» **GOAL OF THE EXERCISE**: Would you find each line in the entries below with the string "inherited" and copy it?

======== DATA SUPPLIED ========

(** What [o[k]] evaluates to in a dictionary of numbers: a number, an
    inherited function or object, or [undefined]. *)
Inductive value : Type :=
| VUndefined
| VNum (n : num)
| VObject.

Definition getProp (o : obj num) (k : string) : value :=
  match getOwn o k with
  | Some n => VNum n
  | None => if inherited k then VObject else VUndefined
  end.

Definition truthy (v : value) : bool :=
  match v with
  | VUndefined => false
  | VNum (Some n) => negb (n =? 0)
  | VNum None => false
  | VObject => true
  end.

(** An inherited function or object converts, through its string, to NaN. *)
Definition toNumber (v : value) : num :=
  match v with
  | VNum n => n
  | VUndefined | VObject => NaN
  end.

(** [if (!o[k]) { o[k] = 0; } o[k]++;] *)
Definition countUp (o : obj num) (k : string) : obj num :=
  let o1 := if negb (truthy (getProp o k)) then assign o k (Some 0) else o in
  assign o1 k (num_add (toNumber (getProp o1 k)) (Some 1)).

(** The array index a property name denotes, if any: such names come first
    in the enumeration of an object, in numeric order. *)
Fixpoint allDigits (s : string) : bool :=
  match s with
  | EmptyString => true
  | String c s' => between 48 57 c && allDigits s'
  end.

Definition arrayIndex (k : string) : option N :=
  match k with
  | EmptyString => None
  | String c r =>
      if allDigits k && (negb (Ascii.eqb c "0") || negb (truthyStr r)) then
        match digitsValue 10 NaN k with
        | Some v => if v <=? 4294967294 then Some (Z.to_N v) else None
        | None => None
        end
      else None
  end.

Section Entries.

Context {V : Type}.

Definition indexed (o : obj V) : list (N * (string * V)) :=
  flat_map (fun e => match arrayIndex (fst e) with
                     | Some n => [(n, e)]
                     | None => []
                     end) o.

(** [Object.entries(o)] *)
Definition entries (o : obj V) : list (string * V) :=
  map snd (fold_right insertIndex [] (indexed o))
  ++ filter (fun e => match arrayIndex (fst e) with
                      | Some _ => false
                      | None => true
                      end) o.

(** [Object.keys(o)] *)
Definition keys (o : obj V) : list string := map fst (entries o).

End Entries.

(** ** Arrays *)

Section Arrays.

Context {A : Type}.

(** [a.sort(cmp)].  ECMAScript asks for a stable sort when the comparison
    is consistent, and leaves the order to the implementation when it is
    not, as with a comparison that is NaN for some pairs (a NaN then counts
    as 0).  The model is what V8 does with an array of fewer than 64
    elements: it finds the run that the array begins with, reverses it
    when it is descending, and puts each element after it into place by
    binary insertion.  V8 sorts a longer array by merging runs of that
    kind: the result is the same when the comparison is consistent, and
    is not modelled when it is not. *)

(** Whether [cmp x y] is negative: all that the sort asks of a comparison.
    A comparison that is NaN counts as 0. *)
Definition precedes (cmp : A -> A -> num) (x y : A) : bool :=
  num_lt (cmp x y) (Some 0).
Lemma detail_loop_run ids : forall s stations acc out s',
  heap s !! stations = Some acc ->
  detail_loop World fetch host config stations ids s = (out, s') ->
  exists evs,
    trace s' = trace s ++ evs
    /\ heap s' = <[stations := acc ++ retained host config evs]> (heap s)
    /\ map fst evs = take (length evs) (map url ids)
    /\ ((out = Returned tt /\ length evs = length ids /\ Forall passes evs)
        \/ (exists pre ev e,
              evs = pre ++ [ev] /\ Forall passes pre
              /\ detail_exn ev = Some e /\ out = Thrown e)).
Proof.
  induction ids as [|id rest IH]; intros s stations acc out s' Ha Hrun.
  - simpl in Hrun. unfold ret in Hrun. injection Hrun as <- <-.
    exists []. simpl. rewrite !app_nil_r. repeat split.
    + symmetry. now apply list_insert_id.
    + left. repeat split. constructor.
  - simpl in Hrun. unfold bind at 1 in Hrun. unfold bind at 1 in Hrun.
    unfold fetch_json in Hrun.
    destruct (fetch (url id) (world s)) as [r w] eqn:Hf.
    set (ev := (url id, r)) in *.
    assert (Hstop : forall e, detail_exn ev = Some e -> detail_station ev = None ->
      (Thrown e, mkState w (trace s ++ [ev]) (heap s)) = (out, s') ->
      exists evs,
        trace s' = trace s ++ evs
        /\ heap s' = <[stations := acc ++ retained host config evs]> (heap s)
        /\ map fst evs = take (length evs) (url id :: map url rest)
        /\ ((out = Returned tt /\ length evs = S (length rest) /\ Forall passes evs)
            \/ (exists pre ev0 e0, evs = pre ++ [ev0] /\ Forall passes pre
                  /\ detail_exn ev0 = Some e0 /\ out = Thrown e0))).
    { intros e He Hs Heq. injection Heq as <- <-. exists [ev]. repeat split.
      - simpl. rewrite retained_cons, Hs. simpl. rewrite app_nil_r.
        symmetry. now apply list_insert_id.
      - right. exists [], ev, e. repeat split; auto. }
    assert (Hgo : forall st acc', detail_station ev = Some st -> detail_exn ev = None ->
      acc' = acc ++ (if checkStation config st then [located host config st] else []) ->
      detail_loop World fetch host config stations rest
        (mkState w (trace s ++ [ev]) (<[stations := acc']> (heap s))) = (out, s') ->
      exists evs,
        trace s' = trace s ++ evs
        /\ heap s' = <[stations := acc ++ retained host config evs]> (heap s)
        /\ map fst evs = take (length evs) (url id :: map url rest)
        /\ ((out = Returned tt /\ length evs = S (length rest) /\ Forall passes evs)
            \/ (exists pre ev0 e0, evs = pre ++ [ev0] /\ Forall passes pre
                  /\ detail_exn ev0 = Some e0 /\ out = Thrown e0))).
    { intros st acc' Hst Hev -> Hrest.
      apply IH with (acc := acc ++ (if checkStation config st
                                    then [located host config st] else []))
        in Hrest; cycle 1.
      { simpl. apply list_lookup_insert_eq. now apply lookup_lt_Some in Ha. }
      destruct Hrest as [evs (Ht & Hh & Hu & Hout)].
      exists (ev :: evs). simpl in Ht, Hh. rewrite Ht, Hh. repeat split.
      - now rewrite <- app_assoc.
      - rewrite list_insert_insert_eq, retained_cons, Hst.
        now rewrite <- app_assoc.
      - simpl. now rewrite Hu.
      - destruct Hout as [(Ho & Hl & Hp)|(pre & ev0 & e0 & He & Hp & Hx & Ho)].
        + left. repeat split; auto. simpl. now rewrite Hl.
        + right. exists (ev :: pre), ev0, e0. repeat split; auto.
          now rewrite He. }
    destruct r as [reason|p].
    + apply (Hstop (Rejected reason)); [reflexivity|reflexivity|exact Hrun].
    + destruct (ok p) eqn:Hok; simpl in Hrun.
      * unfold response_station in Hrun.
        destruct (body p) as [l|st|] eqn:Hb.
        -- apply (Hstop TypeError); [| |exact Hrun];
             unfold detail_exn, detail_station; simpl; rewrite Hok, Hb; reflexivity.
        -- unfold bind at 1 in Hrun. unfold ret at 1 in Hrun.
           assert (Hst : detail_station ev = Some st).
           { unfold detail_station. simpl. now rewrite Hok, Hb. }
           assert (Hev : detail_exn ev = None).
           { unfold detail_exn. simpl. now rewrite Hok, Hb. }
           destruct (checkStation config st) eqn:Hc.
           ++ unfold Array_push, bind in Hrun.
              rewrite (read_array_run (mkState w (trace s ++ [ev]) (heap s))
                         stations acc Ha) in Hrun.
              rewrite (write_array_run (mkState w (trace s ++ [ev]) (heap s))
                         stations acc _ Ha) in Hrun.
              simpl in Hrun.
              refine (Hgo st (acc ++ [located host config st]) Hst Hev _ Hrun).
              now rewrite Hc.
           ++ unfold ret at 1 in Hrun.
              apply (Hgo st acc Hst Hev); [now rewrite Hc, app_nil_r|].
              rewrite (list_insert_id _ _ _ Ha). exact Hrun.
        -- apply (Hstop TypeError); [| |exact Hrun];
             unfold detail_exn, detail_station; simpl; rewrite Hok, Hb; reflexivity.
      * apply (Hstop (Error "Error no fuel data or station id not found"));
          [| |exact Hrun];
          unfold detail_exn, detail_station; simpl; rewrite Hok; reflexivity.
Qed.

Local Abbreviation detail_mode := (cfg_onlyStations config <> []).
Local Abbreviation area_mode := (cfg_onlyStations config = []).
Lemma transform_steps (r out : jsval) :
  transform r = Ok out ->
  exists r3 r4,
    transform_deletes r = Ok r3 /\
    cleanFieldSet r3 "attributes" = Ok r4 /\
    cleanFieldSet r4 "relationships" = Ok out.
Proof.
  unfold transform, transform_deletes. intros H.
  destruct (delete r "jsonapi") as [r1|]; simpl in *; [|discriminate].
  destruct (delete r1 "links") as [r2|]; simpl in *; [|discriminate].
  destruct (if truthy (prop r2 "data") && truthy (prop (prop r2 "data") "links")
            then d <- delete (prop r2 "data") "links" ;; Ok (assign1 r2 "data" d)
            else Ok r2) as [r3|]; simpl in *; [|discriminate].
  destruct (cleanFieldSet r3 "attributes") as [r4|] eqn:H4; simpl in *;
    [|discriminate].
  eauto.
Qed.

Lemma transform_transformed (r out : jsval) :
  transform r = Ok out -> transformed out.
Proof.
  intros H. destruct (transform_steps r out H) as [r3 [r4 [H3 [H4 H']]]].
  destruct (transform_prefix r r3 "attributes" r4 eq_refl eq_refl H3 H4)
    as [top [dk [-> [Hj [Hk [Hd [Hl _]]]]]]].
  destruct (cleanFieldSet_shape top dk "attributes" r4 Hd H4) as [ca [Hca ->]].
  assert (Hd4 : lookup "data"
                  (set_key "data" (VObj (set_key "attributes" (VObj ca) dk)) top)
                = Some (VObj (set_key "attributes" (VObj ca) dk))).
  { rewrite lookup_set_key. reflexivity. }
  destruct (cleanFieldSet_shape _ _ "relationships" out Hd4 H') as [cr [Hcr ->]].
  exists (set_key "data"
            (VObj (set_key "relationships" (VObj cr)
                     (set_key "attributes" (VObj ca) dk)))
            (set_key "data" (VObj (set_key "attributes" (VObj ca) dk)) top)),
    (set_key "relationships" (VObj cr) (set_key "attributes" (VObj ca) dk)),
    ca, cr.
  split; [reflexivity|]. repeat split; try assumption.
  - intros Hin. apply set_key_keys_incl in Hin.
    destruct Hin as [Hin|Hin]; [discriminate|].
    apply set_key_keys_incl in Hin. destruct Hin; [discriminate | tauto].
  - intros Hin. apply set_key_keys_incl in Hin.
    destruct Hin as [Hin|Hin]; [discriminate|].
    apply set_key_keys_incl in Hin. destruct Hin; [discriminate | tauto].
  - rewrite lookup_set_key. reflexivity.
  - simpl in *. rewrite !lookup_set_key. eqb_literals. exact Hl.
  - rewrite !lookup_set_key. reflexivity.
  - rewrite !lookup_set_key. reflexivity.
  - apply Hca.
  - apply Hca.
  - apply Hcr.
  - apply Hcr.
Qed.
Lemma wfc_filter (k : ObjectId) (p : A -> bool) (l : list A) :
  wfc id_of k l -> wfc id_of k (filter p l).
Proof.
  unfold wfc. induction l as [|x l IH]; simpl; [tauto|].
  intros [Hnd Hall]. inversion Hnd as [|? ? Hnotin Hnd']; subst.
  inversion Hall as [|? ? Hx Hall']; subst.
  destruct (IH (conj Hnd' Hall')) as [IH1 IH2].
  destruct (p x); simpl; [|auto]. split.
  - constructor; [|exact IH1]. intros Hin. apply Hnotin.
    apply in_map_iff in Hin. destruct Hin as [y [Hy Hin]].
    apply filter_In in Hin. rewrite <- Hy. apply in_map. tauto.
  - constructor; assumption.
Qed.

Lemma wfc_mono (k k' : ObjectId) (l : list A) :
  k <= k' -> wfc id_of k l -> wfc id_of k' l.
Proof.
  unfold wfc. intros Hle [Hnd Hall]. split; [exact Hnd|].
  eapply Forall_impl; [|exact Hall]. simpl. intros. lia.
Qed.

Lemma wfc_insert (k : ObjectId) (d : A) (l : list A) :
  wfc id_of k l -> id_of d = k -> wfc id_of (k + 1) (insert d l).
Proof.
  unfold wfc, insert. intros [Hnd Hall] Hid. rewrite map_app. simpl. split.
  - apply NoDup_snoc; [exact Hnd|]. intros Hin.
    rewrite Forall_forall in Hall. apply Hall in Hin. lia.
  - apply Forall_app. split.
    + eapply Forall_impl; [|exact Hall]. simpl. intros. lia.
    + constructor; [lia | constructor].
Qed.

Lemma wfc_map (k : ObjectId) (g : A -> A) (l : list A) :
  (forall x, id_of (g x) = id_of x) ->
  wfc id_of k l -> wfc id_of k (map g l).
Proof.
  intros Hg. unfold wfc. rewrite map_map.
  rewrite (map_ext (fun x => id_of (g x)) id_of Hg). tauto.
Qed.
End WfFacts.

Lemma wf_users_insert (db : DB) (u : User.t) :
  wf db -> User._id u = nextId db ->
  wf (bump (set_users db (insert u (users db))) 1).
Proof.
  intros (Hu & Hn & Hc & Hf) Hid. unfold wf. simpl.
  split; [|split; [|split]];
    first [ apply wfc_insert; assumption
          | eapply wfc_mono; [|eassumption]; lia ].
Qed.

Lemma wf_notices_insert (db : DB) (n : Notice.t) :
  wf db -> Notice._id n = nextId db ->
  wf (bump (set_notices db (insert n (notices db))) 1).
Proof.
  intros (Hu & Hn & Hc & Hf) Hid. unfold wf. simpl.
  split; [|split; [|split]];
    first [ apply wfc_insert; assumption
          | eapply wfc_mono; [|eassumption]; lia ].
Qed.

Lemma wf_comments_insert (db : DB) (c : Comment.t) :
  wf db -> Comment._id c = nextId db ->
  wf (bump (set_comments db (insert c (comments db))) 1).
Proof.
  intros (Hu & Hn & Hc & Hf) Hid. unfold wf. simpl.
  split; [|split; [|split]];
    first [ apply wfc_insert; assumption
          | eapply wfc_mono; [|eassumption]; lia ].
Qed.

Lemma wf_notifications_insert (db : DB) (n : Notification.t) :
  wf db -> Notification._id n = nextId db ->
  wf (bump (set_notifications db (insert n (notifications db))) 1).
Proof.
  intros (Hu & Hn & Hc & Hf) Hid. unfold wf. simpl.
  split; [|split; [|split]];
    first [ apply wfc_insert; assumption
          | eapply wfc_mono; [|eassumption]; lia ].
Qed.

(** Replacing a collection by one that is well formed below the same id. *)
Lemma wf_set_users (db : DB) (us : list User.t) :
  wf db -> wfc User._id (nextId db) us -> wf (set_users db us).
Proof. intros (Hu & Hn & Hc & Hf) H. unfold wf. simpl. tauto. Qed.

Lemma wf_set_notices (db : DB) (ns : list Notice.t) :
  wf db -> wfc Notice._id (nextId db) ns -> wf (set_notices db ns).
Proof. intros (Hu & Hn & Hc & Hf) H. unfold wf. simpl. tauto. Qed.

Lemma wf_set_comments (db : DB) (cs : list Comment.t) :
  wf db -> wfc Comment._id (nextId db) cs -> wf (set_comments db cs).
Proof. intros (Hu & Hn & Hc & Hf) H. unfold wf. simpl. tauto. Qed.

Lemma wf_set_notifications (db : DB) (ns : list Notification.t) :
  wf db -> wfc Notification._id (nextId db) ns -> wf (set_notifications db ns).
Proof. intros (Hu & Hn & Hc & Hf) H. unfold wf. simpl. tauto. Qed.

========

» **ANSWER BOX**:
    inherited function or object, or [undefined]. *)
  | None => if inherited k then VObject else VUndefined
(** An inherited function or object converts, through its string, to NaN. *)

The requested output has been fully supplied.